Ok, this is how it was said to me: a horse knows exactly where his feet are at all times. Take crossing and obstacle for example... A small creek. That horse will walk right up to the very edge of where the water meets the mud, but will not step forward. Another example: trailer loading and unloading. Getting in, the knowledgable trailered horse knows where to put his feet in order to clear his knees from getting whacked. At the same time, even a horse that's never backed out of a trailer will shimmy and quiver on the way out.

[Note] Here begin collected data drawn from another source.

(* ===== verification/LifecycleProps.v ===== *)
(** * Properties of the shutdown of the service *)

From S2P Require Import Prelude Python Effects Lifecycle.
Local Open Scope Z_scope.

Section facts.
Context {env : ServeEnv}.

(** The listener is closed for good, and who may still run. *)
Definition stopping (s : serving) : Prop :=
  stop_signal s = true /\ listening s = false /\ messages s = [READY; STOPPING].
Definition covered (s : serving) : Prop :=
  (wait_closed_waits = true -> awaited s ∪ backlog s = ∅) /\ stopping s /\ accepted s ⊆ backlog s /\ accepted s ## awaited s /\
  clients s ⊆ awaited s ∪ backlog s.

(** What holds at each point of the coroutine *)
Definition well_placed (s : serving) : Prop :=
  match at_point s with
  | Starting => listening s = false /\ accepted s = ∅ /\ clients s = ∅ /\ messages s = []
  | Stopped => listening s = true /\ messages s = [READY]
  | ListenerClosed => stopping s
  | ClientsWait => covered s
  | PendingGather => covered s /\ awaited s ∩ clients s ⊆ cancelled s
  | Returned => covered s /\ awaited s ∩ clients s = ∅
  | Failed _ => True
  end /\
  accepted s ## clients s /\ (journal_closed s = true <-> at_point s = Returned).

Lemma finish_placed s :
  covered s -> awaited s ∩ clients s = ∅ -> accepted s ## clients s -> journal_closed s = false ->
  well_placed (finish s).
Proof.
  intros Hc Ha Hd Hj. unfold finish. destruct adapter_close; [split; [by split|by split]|].
  split; [done|]. simpl. by rewrite Hj.
Qed.

Lemma notifying_placed m next s :
  accepted s ## clients s -> journal_closed s = false ->
  (forall t, t = mk_serving (at_point s) (stop_signal s) (listening s) (accepted s) (clients s)
       (awaited s) (cancelled s) (backlog s) (messages s ++ [m]) (adapter_closed s)
       (journal_closed s) -> well_placed (next t)) ->
  well_placed (notifying m next s).
Proof.
  intros Hd Hj Hn. unfold notifying. destruct (_notify_service_manager m); [by apply Hn|].
  split; [done|]. simpl. by rewrite Hj.
Qed.

Lemma begin_covered s i :
  i ∈ accepted s -> covered s -> covered (with_tasks (accepted s ∖ {[i]}) ({[i]} ∪ clients s) s).
Proof. intros Hi (Hw & Hs & Ha & Hd & Hc). split; [exact Hw|]. split; [exact Hs|]. simpl. set_solver. Qed.

Lemma end_covered s i : covered s -> covered (with_tasks (accepted s) (clients s ∖ {[i]}) s).
Proof. intros (Hw & Hs & Ha & Hd & Hc). split; [exact Hw|]. split; [exact Hs|]. simpl. set_solver. Qed.

(** The tasks come and go. *)
Lemma task_placed s i (b : bool) :
  ended s = false -> well_placed s -> (b = true -> i ∈ accepted s) ->
  well_placed (if b then with_tasks (accepted s ∖ {[i]}) ({[i]} ∪ clients s) s
               else with_tasks (accepted s) (clients s ∖ {[i]}) s).
Proof.
  intros He (Hp & Hd & Hj) Hb. unfold ended in He. destruct b.
  - specialize (Hb eq_refl). split; [|split; [simpl; set_solver|exact Hj]]. simpl.
    destruct (at_point s) eqn:E; try done.
    + destruct Hp as (_ & Ha & _). set_solver.
    + by apply begin_covered.
    + destruct Hp as [Hc Hp]. split; [by apply begin_covered|]. simpl.
      destruct Hc as (_ & _ & _ & Haw & _). set_solver.
  - split; [|split; [simpl; set_solver|exact Hj]]. simpl. destruct (at_point s) eqn:E; try done.
    + destruct Hp as (? & ? & -> & ?). split_and!; [done..| |done]. set_solver.
    + by apply end_covered.
    + destruct Hp as [Hc Hp]. split; [by apply end_covered|]. simpl. set_solver.
Qed.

That being said, your horses are showing you both a lack of respect for your space, and dominance by pushing himself/herself into the place your feet are occupying. Try stepping on your horse's feet. Kick the hoof with the toe of your boot and see what happens. Step on it like you missed a step on the stairs. The horse will move its foot (or push you back depending on the severity of the problem) because the horse knows you are on it. When leading, a few bumps on the nose with the halter should get your horse moving away from you.

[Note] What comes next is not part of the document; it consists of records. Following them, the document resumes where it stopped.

(* ===== verification/Grouping.v ===== *)
(** * Grouping a list by a key

    [groups[key(x)].append(x)] over a [defaultdict(list)] (or with
    [setdefault]): the groups in the order of their first elements, each in the
    order of the list. *)

From S2P Require Import Prelude.

Lemma elem_of_concat {A} (x : A) ls : x ∈ concat ls <-> exists l, x ∈ l /\ l ∈ ls.
Proof.
  rewrite list_elem_of_In, in_concat. setoid_rewrite <-list_elem_of_In. naive_solver.
Qed.

(** [next(x for x in l if f(x))] is the first that satisfies [f]. *)
Lemma find_first {A} (f : A -> bool) l x :
  List.find f l = Some x ->
  exists before after, l = before ++ x :: after /\ f x = true /\ forall y, y ∈ before -> f y = false.
Proof.
  induction l as [|y l IH]; simpl; [done|]. destruct (f y) eqn:E.
  - intros [= ->]. exists [], l. split_and!; [done..|]. by intros z ?%elem_of_nil.
  - intros (before & after & -> & Hx & Hb)%IH. exists (y :: before), after. split_and!; [done..|].
    intros z [->|Hz]%elem_of_cons; auto.
Qed.

Lemma find_skip {A} (f : A -> bool) l x l' :
  (forall y, y ∈ l -> f y = false) -> f x = true -> List.find f (l ++ x :: l') = Some x.
Proof.
  intros Hl Hx. induction l as [|y l IH]; simpl; [by rewrite Hx|].
  rewrite Hl by left. apply IH. intros z Hz. apply Hl. by right.
Qed.

Section grouping.
Context {K V : Type} `{EqDecision K}.

(** [groups[k].append(v)] *)
Fixpoint group_add (k : K) (v : V) (groups : list (K * list V)) : list (K * list V) :=
  match groups with
  | [] => [(k, [v])]
  | (k', vs) :: groups =>
      if decide (k' = k) then (k', vs ++ [v]) :: groups else (k', vs) :: group_add k v groups
  end.

Definition group_by (key : V -> K) (l : list V) : list (K * list V) :=
  foldl (fun groups v => group_add (key v) v groups) [] l.

(** [groups.get(k)] *)
Fixpoint group_get (k : K) (groups : list (K * list V)) : option (list V) :=
  match groups with
  | [] => None
  | (k', vs) :: groups => if decide (k' = k) then Some vs else group_get k groups
  end.

(** The elements with a key, by a pass over the list; the keys of the list in
    the order they first occur. *)
Definition with_key (key : V -> K) (k : K) (l : list V) : list V :=
  List.filter (fun v => bool_decide (key v = k)) l.

Fixpoint first_occurrences (ks : list K) : list K :=
  match ks with
  | [] => []
  | k :: ks => k :: List.filter (fun k' => negb (bool_decide (k' = k))) (first_occurrences ks)
  end.

Lemma with_key_app key k l l' : with_key key k (l ++ l') = with_key key k l ++ with_key key k l'.
Proof. apply List.filter_app. Qed.

Lemma elem_of_with_key key k l v : v ∈ with_key key k l <-> v ∈ l /\ key v = k.
Proof. unfold with_key. rewrite elem_of_filter_bool, bool_decide_eq_true. done. Qed.

Lemma elem_of_first_occurrences ks k : k ∈ first_occurrences ks <-> k ∈ ks.
Proof.
  induction ks as [|k' ks IH]; simpl; [done|].
  rewrite !elem_of_cons, elem_of_filter_bool, IH, negb_true_iff, bool_decide_eq_false.
  destruct (decide (k = k')); naive_solver.
Qed.

Lemma NoDup_filter_bool (P : K -> bool) ks : NoDup ks -> NoDup (List.filter P ks).
Proof.
  intros H. rewrite <-(List.map_id (List.filter P ks)). apply (NoDup_map_filter id).
  by rewrite List.map_id.
Qed.

Lemma first_occurrences_NoDup ks : NoDup (first_occurrences ks).
Proof.
  induction ks as [|k ks IH]; simpl; constructor.
  - rewrite elem_of_filter_bool, negb_true_iff, bool_decide_eq_false. naive_solver.
  - by apply NoDup_filter_bool.
Qed.

Lemma filter_filter (P Q : K -> bool) ks :
  List.filter P (List.filter Q ks) = List.filter Q (List.filter P ks).
Proof.
  induction ks as [|k ks IH]; [done|]. simpl.
  destruct (Q k) eqn:EQ, (P k) eqn:EP; simpl; rewrite ?EQ, ?EP; congruence.
Qed.

Lemma first_occurrences_filter (P : K -> bool) ks :
  first_occurrences (List.filter P ks) = List.filter P (first_occurrences ks).
Proof.
  induction ks as [|k ks IH]; [done|]. simpl. destruct (P k) eqn:E; simpl; [by rewrite IH, filter_filter|].
  rewrite IH, filter_filter. symmetry. apply forallb_filter_id, forallb_forall.
  intros x [_ Hx]%List.filter_In. apply negb_true_iff, bool_decide_eq_false. congruence.
Qed.

(** One more key at the end is new or changes nothing. *)
Lemma first_occurrences_snoc ks k :
  first_occurrences (ks ++ [k]) =
  if decide (k ∈ ks) then first_occurrences ks else first_occurrences ks ++ [k].
Proof.
  induction ks as [|k' ks IH]; [done|]. cbn [first_occurrences app].
  rewrite IH. destruct (decide (k ∈ ks)) as [H|H].
  - by rewrite decide_True by (by right).
  - rewrite List.filter_app. cbn [List.filter]. destruct (decide (k = k')) as [->|Hne].
    + rewrite bool_decide_eq_true_2 by done. cbn [negb]. rewrite app_nil_r.
      by rewrite decide_True by left.
    + rewrite bool_decide_eq_false_2 by done. cbn [negb].
      rewrite decide_False by (rewrite elem_of_cons; naive_solver). done.
Qed.

Lemma group_add_keys k v groups :
  map fst (group_add k v groups) =
  if decide (k ∈ map fst groups) then map fst groups else map fst groups ++ [k].
Proof.
  induction groups as [|[k' vs] groups IH]; [done|]. cbn [group_add map fst].
  destruct (decide (k' = k)) as [->|Hne]; cbn [map fst]; [by rewrite decide_True by left|].
  rewrite IH. destruct (decide (k ∈ map fst groups)).
  - by rewrite decide_True by (by right).
  - by rewrite decide_False by (rewrite elem_of_cons; naive_solver).
Qed.

Lemma group_add_get k v k' groups :
  group_get k' (group_add k v groups) =
  if decide (k = k') then Some (default [] (group_get k' groups) ++ [v]) else group_get k' groups.
Proof.
  induction groups as [|[k0 vs] groups IH]; simpl.
  - destruct (decide (k = k')); done.
  - destruct (decide (k0 = k)) as [->|Hne]; simpl.
    + destruct (decide (k = k')); done.
    + rewrite IH. repeat destruct (decide _); done || congruence.
Qed.

Section correct.
Context (key : V -> K).

Lemma group_by_snoc l v : group_by key (l ++ [v]) = group_add (key v) v (group_by key l).
Proof. unfold group_by. by rewrite foldl_app. Qed.

Lemma group_by_keys l : map fst (group_by key l) = first_occurrences (map key l).
Proof.
  induction l as [|v l IH] using rev_ind; [done|].
  rewrite group_by_snoc, group_add_keys, IH, map_app. cbn [map]. rewrite first_occurrences_snoc.
  destruct (decide (key v ∈ map key l)) as [H|H].
  - by rewrite decide_True by (by apply elem_of_first_occurrences).
  - by rewrite decide_False by (by rewrite elem_of_first_occurrences).
Qed.

Lemma group_by_get l k :
  group_get k (group_by key l) = if decide (k ∈ map key l) then Some (with_key key k l) else None.
Proof.
  induction l as [|v l IH] using rev_ind; [done|].
  rewrite group_by_snoc, group_add_get, IH, map_app, with_key_app. cbn [map with_key List.filter].
  assert (k ∈ map key l ++ [key v] <-> k ∈ map key l \/ key v = k) as Hin.
  { rewrite elem_of_app, list_elem_of_singleton. naive_solver. }
  rewrite (decide_ext _ _ _ _ Hin).
  destruct (decide (key v = k)) as [E|Hne].
  - rewrite (decide_True (P := _ \/ _)) by (by right).
    rewrite bool_decide_eq_true_2 by done. f_equal. f_equal.
    destruct (decide (k ∈ map key l)) as [H|H]; [done|]. simpl. symmetry.
    apply elem_of_nil_inv. intros x [Hx Hk]%elem_of_with_key. apply H. subst k. rewrite <-Hk.
    by apply list_elem_of_fmap_2.
  - rewrite bool_decide_eq_false_2 by done. rewrite app_nil_r.
    destruct (decide (k ∈ map key l)), (decide (_ \/ _)); naive_solver.
Qed.

Lemma group_get_elem k vs groups :
  NoDup (map fst groups) -> (k, vs) ∈ groups -> group_get k groups = Some vs.
Proof.
  induction groups as [|[k' vs'] groups IH]; simpl; [by intros _ ?%not_elem_of_nil|].
  intros [Hk Hnd]%NoDup_cons. rewrite elem_of_cons. intros [[= -> ->]|Hin].
  - by rewrite decide_True.
  - rewrite decide_False; [by apply IH|]. intros ->. apply Hk.
    by apply (list_elem_of_fmap_2 fst _ (k, vs)).
Qed.

(** The groups are the passes over the list, one for each key. *)
Lemma group_by_spec l :
  group_by key l = map (fun k => (k, with_key key k l)) (first_occurrences (map key l)).
Proof.
  rewrite <-group_by_keys, map_map, <-(List.map_id (group_by key l)) at 1.
  apply List.map_ext_in. intros [k vs] Hin%list_elem_of_In. simpl. f_equal.
  assert (NoDup (map fst (group_by key l))) as Hnd
    by (rewrite group_by_keys; apply first_occurrences_NoDup).
  pose proof (group_get_elem k vs _ Hnd Hin) as Hg. rewrite group_by_get in Hg.
  destruct (decide _); by simplify_eq.
Qed.

(** Nothing is lost and nothing is counted twice. *)
Lemma group_add_concat k v groups : concat (map snd (group_add k v groups)) ≡ₚ v :: concat (map snd groups).
Proof.
  induction groups as [|[k' vs] groups IH]; simpl; [done|].
  destruct (decide (k' = k)); simpl.
  - rewrite <-app_assoc. simpl. symmetry. apply Permutation_middle.
  - rewrite IH. symmetry. apply Permutation_middle.
Qed.

Lemma group_by_concat l : concat (map snd (group_by key l)) ≡ₚ l.
Proof.
  induction l as [|v l IH] using rev_ind; [done|].
  rewrite group_by_snoc, group_add_concat, IH. apply Permutation_cons_append.
Qed.
End correct.
End grouping.

(** Renaming the keys by a map that is injective on them *)
Lemma first_occurrences_map {K K' : Type} `{EqDecision K, EqDecision K'} (f : K -> K') (ks : list K) :
  (forall k k', k ∈ ks -> k' ∈ ks -> f k = f k' -> k = k') ->
  first_occurrences (map f ks) = map f (first_occurrences ks).
Proof.
  induction ks as [|k ks IH]; [done|]. intros Hinj. simpl. f_equal.
  rewrite IH by (intros; apply Hinj; by try right). rewrite List.filter_map_swap. f_equal.
  apply List.filter_ext_in. intros k' Hk'%list_elem_of_In. f_equal. apply bool_decide_ext.
  split; [|by intros ->]. intros E. apply Hinj; [|by left|done]. right.
  by apply elem_of_first_occurrences.
Qed.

I ask that my horses ears be at my shoulders, but a bent elbows distance away. If I make my arm into a "chicken wing" I won't be able to touch my horse. This allows me to be at a 45 degree angle of his shoulder, eliminating stepped on toes and getting pushed or leaned on. As soon as the horse crosses my boundary without my instruction (and I don't mean without 'allowance'... I mean giving the horse a specific cue to follow that asks that he be closer) I immediately face him, square shoulders, head up, ears back, and put both of my hands up, level with my face, and make a pushing motion in his direction and take a step toward him. If he still does not move, a good yank on the lead at the same time can help, or a quick, noisy slap on the chest should do the trick.

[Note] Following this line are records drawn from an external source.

(** A row joins the components of its leader with the allocations held. *)
Definition joins (jobs : list SlurmJob.t) (allocations : list QPMAllocation.t)
    (row : SqueueRow.t) : Prop :=
  let cluster := SqueueRow.cluster_name row in
  let id := SqueueRow.job_id row in
  exists first rest held,
    let components := first :: rest in
    picks (led_by cluster id) jobs components /\
    held_by allocations cluster id held /\
    SqueueRow.components row = map SlurmJob.job_id components /\
    SqueueRow.user row = SlurmJob.user first /\
    combined components (SqueueRow.state row) /\
    listed (concat (map SlurmJob.nodes components)) (SqueueRow.nodes row) /\
    listed (map QPMAllocation.service_id held) (SqueueRow.qpu row) /\
    quantum (SqueueRow.state row) held (SqueueRow.qstate row) /\
    SqueueRow.allocations row ≡ₚ
      map (fun a => (QPMAllocation.service_id a, QPMAllocation.state a, QPMAllocation.active_tasks a))
        held /\
    Sorted (fun x y => str_leb x.1.1 y.1.1 = true) (SqueueRow.allocations row).

(** Rows go by the number of the leader, those without one last. *)
Definition number_of (row : SqueueRow.t) : Z :=
  match int_of_str (SqueueRow.job_id row) with Some z => z | None => 2 ^ 63 - 1 end.
Definition before_row (r r' : SqueueRow.t) : Prop :=
  number_of r < number_of r' \/
  (number_of r = number_of r' /\ str_leb (SqueueRow.job_id r) (SqueueRow.job_id r') = true).

(** *** The code's passes pick *)

Lemma picks_filter {A} (P : A -> Prop) (f : A -> bool) l :
  (forall x, f x = true <-> P x) -> picks P l (List.filter f l).
Proof.
  intros Hf. induction l as [|x l IH]; simpl; [constructor|].
  destruct (f x) eqn:E; constructor; try done; [by apply Hf|].
  intros Hp%Hf. congruence.
Qed.

Lemma picks_nil_iff {A} (P : A -> Prop) l l' : picks P l l' -> (l' = [] <-> forall x, x ∈ l -> ~ P x).
Proof.
  induction 1 as [|x l l' Hx Hp IH|x l l' Hx Hp IH].
  - split; [by intros _ x ?%elem_of_nil|done].
  - split; [done|]. intros H. destruct (H x); [by left|done].
  - rewrite IH. split; intros H y; [intros [->|Hy]%elem_of_cons; auto|]. intros Hy. apply H. by right.
Qed.

Lemma job_key_led job c id : job_key job = (c, id) <-> led_by c id job.
Proof.
  unfold job_key, canonical_job_id, led_by. case_bool_decide as Hh; split.
  - intros [= <- <-]. auto.
  - intros [<- [[_ <-]|[? _]]]; done.
  - intros [= <- <-]. auto.
  - intros [<- [[? _]|[_ <-]]]; done.
Qed.

Lemma slurm_for_job id a :
  is_slurm a && bool_decide (QPMAllocation.job_id a = id) = true <-> for_job id a.
Proof. unfold is_slurm, for_job. by rewrite andb_true_iff, !bool_decide_eq_true. Qed.

Lemma slurm_for_key c id a :
  is_slurm a && bool_decide (allocation_key a = (c, id)) = true <-> for_key c id a.
Proof.
  unfold is_slurm, for_key, for_job, allocation_key. rewrite andb_true_iff, !bool_decide_eq_true.
  split; [by intros [? [= ? ?]]|]. intros [[? ?] ?]. split; congruence.
Qed.

Lemma filter_and {A} (f g : A -> bool) l :
  List.filter g (List.filter f l) = List.filter (fun x => f x && g x) l.
Proof.
  induction l as [|x l IH]; [done|]. simpl. destruct (f x); simpl; [|done].
  destruct (g x); by rewrite IH.
Qed.
End rows.

Section reference.
Context {ucd : UnicodeData}.

(** ** The join, by passes over the lists

    The allocations of a job group: those of Slurm with its cluster and leader;
    when there are none and the jobs name no cluster, those of the leader's id
    in any cluster, provided one cluster alone has some. *)
Definition matches_ref (allocations : list QPMAllocation.t) (cluster_name job_id : str)
    : list QPMAllocation.t :=
  let slurm := List.filter is_slurm allocations in
  let exact := with_key allocation_key (cluster_name, job_id) slurm in
  let same_job := with_key QPMAllocation.job_id job_id slurm in
  if bool_decide (exact = []) && bool_decide (cluster_name = []) then
    match first_occurrences (map QPMAllocation.cluster_name same_job) with
    | [_] => same_job
    | _ => []
    end
  else exact.

Definition row_ref (jobs : list SlurmJob.t) (allocations : list QPMAllocation.t)
    (k : str * str) : SqueueRow.t :=
  row_of k.1 k.2 (with_key job_key k jobs) (matches_ref allocations k.1 k.2).

(** The groups of an allocation id *)
Lemma groups_of_job (l : list QPMAllocation.t) job_id :
  List.filter (fun '((_, selected_job), _) => bool_decide (selected_job = job_id))
    (group_by allocation_key l) =
  map (fun c => ((c, job_id), with_key allocation_key (c, job_id) l))
    (first_occurrences (map QPMAllocation.cluster_name (with_key QPMAllocation.job_id job_id l))).
Proof.
  rewrite group_by_spec, List.filter_map_swap.
  transitivity (map (fun k => (k, with_key allocation_key k l))
    (List.filter (fun k => bool_decide (k.2 = job_id)) (first_occurrences (map allocation_key l)))).
  { f_equal. apply List.filter_ext. by intros []. }
  rewrite <-first_occurrences_filter, List.filter_map_swap.
  change (List.filter (fun a => bool_decide ((allocation_key a).2 = job_id)) l)
    with (with_key QPMAllocation.job_id job_id l).
  transitivity (map (fun k => (k, with_key allocation_key k l))
    (first_occurrences (map (fun c => (c, job_id))
       (map QPMAllocation.cluster_name (with_key QPMAllocation.job_id job_id l))))).
  { do 2 f_equal. rewrite map_map. apply List.map_ext_in.
    intros a [_ Ha]%list_elem_of_In%elem_of_with_key. unfold allocation_key. congruence. }
  rewrite first_occurrences_map by congruence. by rewrite map_map.
Qed.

If your horse doesn't respond to the above request and action, its time you went back to square one and establish some ground manners. I refuse to climb on a horse that is disrespectful on the ground, because the attitude transfers to the saddle, and I will not ask more of a horse if he cannot even give me the time of day it takes to focus on NOT stepping on my toes, until he learns that is a respect he must give me.
You will never see a horse lower in the herd bumping anything with the lead horse. The lead horse will ward that lower guy off, long before he gets the chance to hurt the leader.
If I can help you more, please let me know! I just hate hearing all these replies that its ok your horse does something that could potentially send you to the emergency room, or even prevent you from ever riding (or walking correctly)... Like breaking the small, fragile bones in the top of your foot 'by accident' when it can absolutely be prevented.